Seravelle Continent, Solmara Region
Present time
The territory had changed.
Anyone who had seen Solmara a year ago and walked its roads today would have struggled to reconcile the two. The infrastructure had advanced at a pace that defied reasonable expectations.
New roads laid with dwarven hands, buildings rising along planned grids, the outer fortifications doubled in depth and refinement. The demihumans had brought competence with them, and competence had compounded quickly.
But the optimism that should have accompanied all of it was nowhere to be found.
The people moved through the improved streets without lifting their heads. Conversations in the market square were brief. The soldiers drilled in the mornings, but it was clear that their usual spirit was missing.
The lord had been gone, and Solmara felt it in the same way a body feels a missing limb.
*
Lord's Castle, Administrative Office
Alice set down the pen and pressed two fingers to the bridge of her nose.

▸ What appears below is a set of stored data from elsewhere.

(* ===== verification/Bytes.v ===== *)
(** Little-endian integers in byte arrays: the layout of the structures that disk
    blocks hold. *)

From S2P Require Import Prelude.

(** C's [short]. *)
Definition s16 (z : Z) : Z := let u := z mod 2 ^ 16 in if u <? 2 ^ 15 then u else u - 2 ^ 16.

(** The [n] low bytes of [z], least significant first, and the number they denote. *)
Fixpoint le_bytes (n : nat) (z : Z) : list Z :=
  match n with
  | O => []
  | S n' => z mod 256 :: le_bytes n' (z / 256)
  end.
Fixpoint le_value (bs : list Z) : Z :=
  match bs with
  | [] => 0
  | b :: bs' => b + 256 * le_value bs'
  end.

(** The [n] bytes at [off], and the array with [bs] stored at [off]. *)
Definition slice (off n : nat) (d : list Z) : list Z := take n (drop off d).
Definition splice (off : nat) (bs d : list Z) : list Z := take off d ++ bs ++ drop (off + length bs) d.

Definition get_u16 (off : nat) (d : list Z) : Z := le_value (slice off 2 d).
Definition get_u32 (off : nat) (d : list Z) : Z := le_value (slice off 4 d).
Definition put_u16 (off : nat) (z : Z) (d : list Z) : list Z := splice off (le_bytes 2 z) d.
Definition put_u32 (off : nat) (z : Z) (d : list Z) : list Z := splice off (le_bytes 4 z) d.

Definition is_byte (b : Z) : Prop := 0 <= b < 256.

Lemma length_le_bytes n z : length (le_bytes n z) = n.
Proof. revert z. induction n as [|n IH]; intros z; simpl; [done|]. by rewrite IH. Qed.

Lemma le_bytes_range n z : Forall is_byte (le_bytes n z).
Proof.
  revert z. induction n as [|n IH]; intros z; simpl; constructor; [|apply IH].
  apply Z.mod_pos_bound. lia.
Qed.

Lemma le_value_bytes n z : le_value (le_bytes n z) = z mod 256 ^ Z.of_nat n.
Proof.
  revert z. induction n as [|n IH]; intros z; [by rewrite Z.mod_1_r|].
  cbn [le_bytes le_value]. rewrite IH, Nat2Z.inj_succ, Z.pow_succ_r by lia.
  rewrite (Z.rem_mul_r z 256) by (try apply Z.pow_pos_nonneg; lia). done.
Qed.

Lemma le_value_range bs : Forall is_byte bs -> 0 <= le_value bs < 256 ^ Z.of_nat (length bs).
Proof.
  induction 1 as [|b bs Hb Hbs IH]; [simpl; lia|]. cbn [le_value length].
  rewrite Nat2Z.inj_succ, Z.pow_succ_r by lia. unfold is_byte in Hb. lia.
Qed.

Lemma le_bytes_value bs : Forall is_byte bs -> le_bytes (length bs) (le_value bs) = bs.
Proof.
  induction 1 as [|b bs Hb Hbs IH]; [done|]. cbn [le_bytes le_value length].
  unfold is_byte in Hb. f_equal.
  - rewrite Z.mul_comm, Z_mod_plus_full. apply Z.mod_small. lia.
  - assert ((b + 256 * le_value bs) / 256 = le_value bs) as ->; [|done].
    rewrite Z.mul_comm, Z_div_plus_full by lia. rewrite Z.div_small by lia. lia.
Qed.

Lemma length_splice off bs d : (off + length bs <= length d)%nat -> length (splice off bs d) = length d.
Proof. intros. unfold splice. rewrite !length_app, length_take, length_drop. lia. Qed.

Lemma splice_lookup off bs d i : (off + length bs <= length d)%nat ->
  splice off bs d !! i = if decide (off <= i < off + length bs)%nat then bs !! (i - off)%nat else d !! i.
Proof.
  intros Hl. unfold splice. assert (length (take off d) = off) as Ht by (rewrite length_take; lia).
  case_decide as Hi.
  - rewrite lookup_app_r by lia. rewrite Ht. by rewrite lookup_app_l by lia.
  - destruct (decide (i < off)%nat).
    + rewrite lookup_app_l by lia. by rewrite lookup_take_lt by lia.
    + rewrite lookup_app_r by lia. rewrite Ht, lookup_app_r by lia.
      rewrite lookup_drop. f_equal. lia.
Qed.

Lemma slice_splice off bs d : (off + length bs <= length d)%nat -> slice off (length bs) (splice off bs d) = bs.
Proof.
  intros Hl. unfold slice, splice. assert (length (take off d) = off) as Ht by (rewrite length_take; lia).
  rewrite <- Ht at 1. rewrite drop_app_length, take_app_length. done.
Qed.

Lemma slice_lookup off n d i : slice off n d !! i = if decide (i < n)%nat then d !! (off + i)%nat else None.
Proof.
  unfold slice. case_decide; [by rewrite lookup_take_lt, lookup_drop by lia|].
  apply lookup_take_ge. lia.
Qed.

Lemma slice_splice_ne off n off' bs d : (off' + length bs <= length d)%nat ->
  (off + n <= off' \/ off' + length bs <= off)%nat -> slice off n (splice off' bs d) = slice off n d.
Proof.
  intros Hl Hd. apply list_eq. intros i. rewrite !slice_lookup. case_decide; [|done].
  rewrite splice_lookup by done. case_decide; [lia|done].
Qed.

Lemma splice_all bs d : length bs = length d -> splice 0 bs d = bs.
Proof. intros Hl. unfold splice. simpl. rewrite drop_ge by lia. apply app_nil_r. Qed.

Lemma splice_range off bs d : Forall is_byte bs -> Forall is_byte d -> Forall is_byte (splice off bs d).
Proof.
  intros Hb Hd. unfold splice. rewrite !Forall_app. split_and!; [by apply Forall_take|done|by apply Forall_drop].
Qed.

Lemma length_slice off n d : (off + n <= length d)%nat -> length (slice off n d) = n.
Proof. intros. unfold slice. rewrite length_take, length_drop. lia. Qed.

Lemma get_put_u32 off z d : (off + 4 <= length d)%nat -> get_u32 off (put_u32 off z d) = u32 z.
Proof.
  intros Hl. unfold get_u32, put_u32.
  rewrite <- (length_le_bytes 4 z) at 1. rewrite slice_splice by (by rewrite length_le_bytes).
  by rewrite le_value_bytes.
Qed.

Lemma get_put_u32_ne off off' z d : (off' + 4 <= length d)%nat -> (off + 4 <= off' \/ off' + 4 <= off)%nat ->
  get_u32 off (put_u32 off' z d) = get_u32 off d.
Proof. intros. unfold get_u32, put_u32. rewrite slice_splice_ne; rewrite ?length_le_bytes; done. Qed.

Lemma length_put_u32 off z d : (off + 4 <= length d)%nat -> length (put_u32 off z d) = length d.
Proof. intros. apply length_splice. by rewrite length_le_bytes. Qed.

Lemma get_u32_range off d : Forall is_byte d -> is_u32 (get_u32 off d).
Proof.
  intros Hd. unfold get_u32.
  pose proof (le_value_range (slice off 4 d) ltac:(by apply Forall_take, Forall_drop)) as Hr.
  pose proof (Z.pow_le_mono_r 256 (Z.of_nat (length (slice off 4 d))) 4) as Hp.
  unfold slice in *. rewrite length_take in *. unfold is_u32. lia.
Qed.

Around her, organized documents were scattered. Reports filed in one stack, pending decisions in another, correspondence in a third. She had restructured the administrative workflow twice in the past six months, and it still generated twice as much work as it had when Ashen was here.
Lucia sat across from her, moving through a separate set of reports. Neither of them had spoken in the last hour.
Alice finally exhaled. "How long have they been gone now?"
Lucia didn't look up. "A little over six months. 192 days, to be precise."
"Damn it."
'Come on. Where are you.'
She had known, intellectually, that Ashen was the administrative center of this territory. She had helped him build the system. She knew every moving part.
What she hadn't fully understood until now was that administration was not what he was actually doing.
The reports, the decisions, the allocations… those she had absorbed without difficulty. What she couldn't replicate was what he was without trying.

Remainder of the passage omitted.